Wild Wales, by George Borrow

Chapter 24

Cerrig y Drudion — The Landlady — Doctor Jones — Coll Gwynfa — The Italian — Men of Como — Disappointment — Weather — Glasses — Southey.

THE inn at Cerrig y Drudion was called the Lion — whether the white, black, red or green Lion, I do not know, though I am certain that it was a lion of some colour or other. It seemed as decent and respectable a hostelry as any traveller could wish, to refresh and repose himself in, after a walk of twenty miles. I entered a well-lighted passage, and from thence a well-lighted bar room, on the right hand, in which sat a stout, comely, elderly lady, dressed in silks and satins, with a cambric coif on her head, in company with a thin, elderly man with a hat on his head, dressed in a rather prim and precise manner. “Madam!” said I, bowing to the lady, “as I suppose you are the mistress of this establishment, I beg leave to inform you that I am an Englishman, walking through these regions, in order fully to enjoy their beauties and wonders.
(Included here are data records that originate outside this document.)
(** * heredity.py: exact inference over a family pedigree

    A shallow embedding of [src/heredity.py] and the properties of its
    inference core: [inherit_prob], [joint_probability], the enumeration of
    [main], [update] and [normalize].

    Python sets are [gset string]; dictionaries that are iterated keep their
    insertion order as association lists; the arithmetic is written once over
    an interface [Arith] and run at two instances: exact rationals ([Qc]) and
    IEEE binary64 (the kernel's primitive floats, which is what a Python
    [float] is). *)

From Stdlib Require Import ZArith QArith Qround Qcanon Floats Uint63 Lia List Bool.
From stdpp Require Import base gmap sets list strings.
I have this day come from Llangollen, and being somewhat hungry and fatigued, hope I can be accommodated here with a dinner and a bed.”

“Sir!” said the lady, getting up and making me a profound curtsey, “I am, as you suppose, the mistress of this establishment, and am happy to say that I shall be able to accommodate you — pray sit down, sir;” she continued, handing me a chair, “you must indeed be tired, for Llangollen is a great way from here.”

I took the seat with thanks, and she resumed her own.

“Rather hot weather for walking, sir!” said the precise-looking gentleman.

“It is,” said I; “but as I can’t observe the country well without walking through it, I put up with the heat.”

“You exhibit a philosophic mind, sir,” said the precise-looking gentleman — “and a philosophic mind I hold in reverence.”

“Pray, sir,” said I, “have I the honour of addressing a member of the medical profession?”

“Sir,” said the precise-looking gentleman, getting up and making me a bow, “your question does honour to your powers of discrimination — a member of the medical profession I am, though an unworthy one.”

“Nay, nay, doctor,” said the landlady briskly; “say not so — every one knows that you are a credit to your profession — well would it be if there were many in it like you — unworthy? marry come up! I won’t hear such an expression.”

“I see,” said I, “that I have not only the honour of addressing a medical gentleman, but a doctor of medicine — however, I might have known as much by your language and deportment.”

With a yet lower bow than before he replied with something of a sigh, “No, sir, no, our kind landlady and the neighbourhood are in the habit of placing doctor before my name, but I have no title to it — I am not Doctor Jones, sir, but plain Geffery Jones at your service,” and thereupon with another bow he sat down.

“Do you reside here?” said I.

“Yes, sir, I reside here in the place of my birth — I have not always resided here — and I did not always expect to spend my latter days in a place of such obscurity, but, sir, misfortunes — misfortunes . . . ”

“Ah,” said I, “misfortunes! they pursue every one, more especially those whose virtues should exempt them from them. Well, sir, the consciousness of not having deserved them should be your consolation.”

“Sir,” said the doctor, taking off his hat, “you are infinitely kind.”

“You call this an obscure place,” said I— “can that be an obscure place which has produced a poet? I have long had a respect for Cerrig y Drudion because it gave birth to, and was the residence of a poet of considerable merit.”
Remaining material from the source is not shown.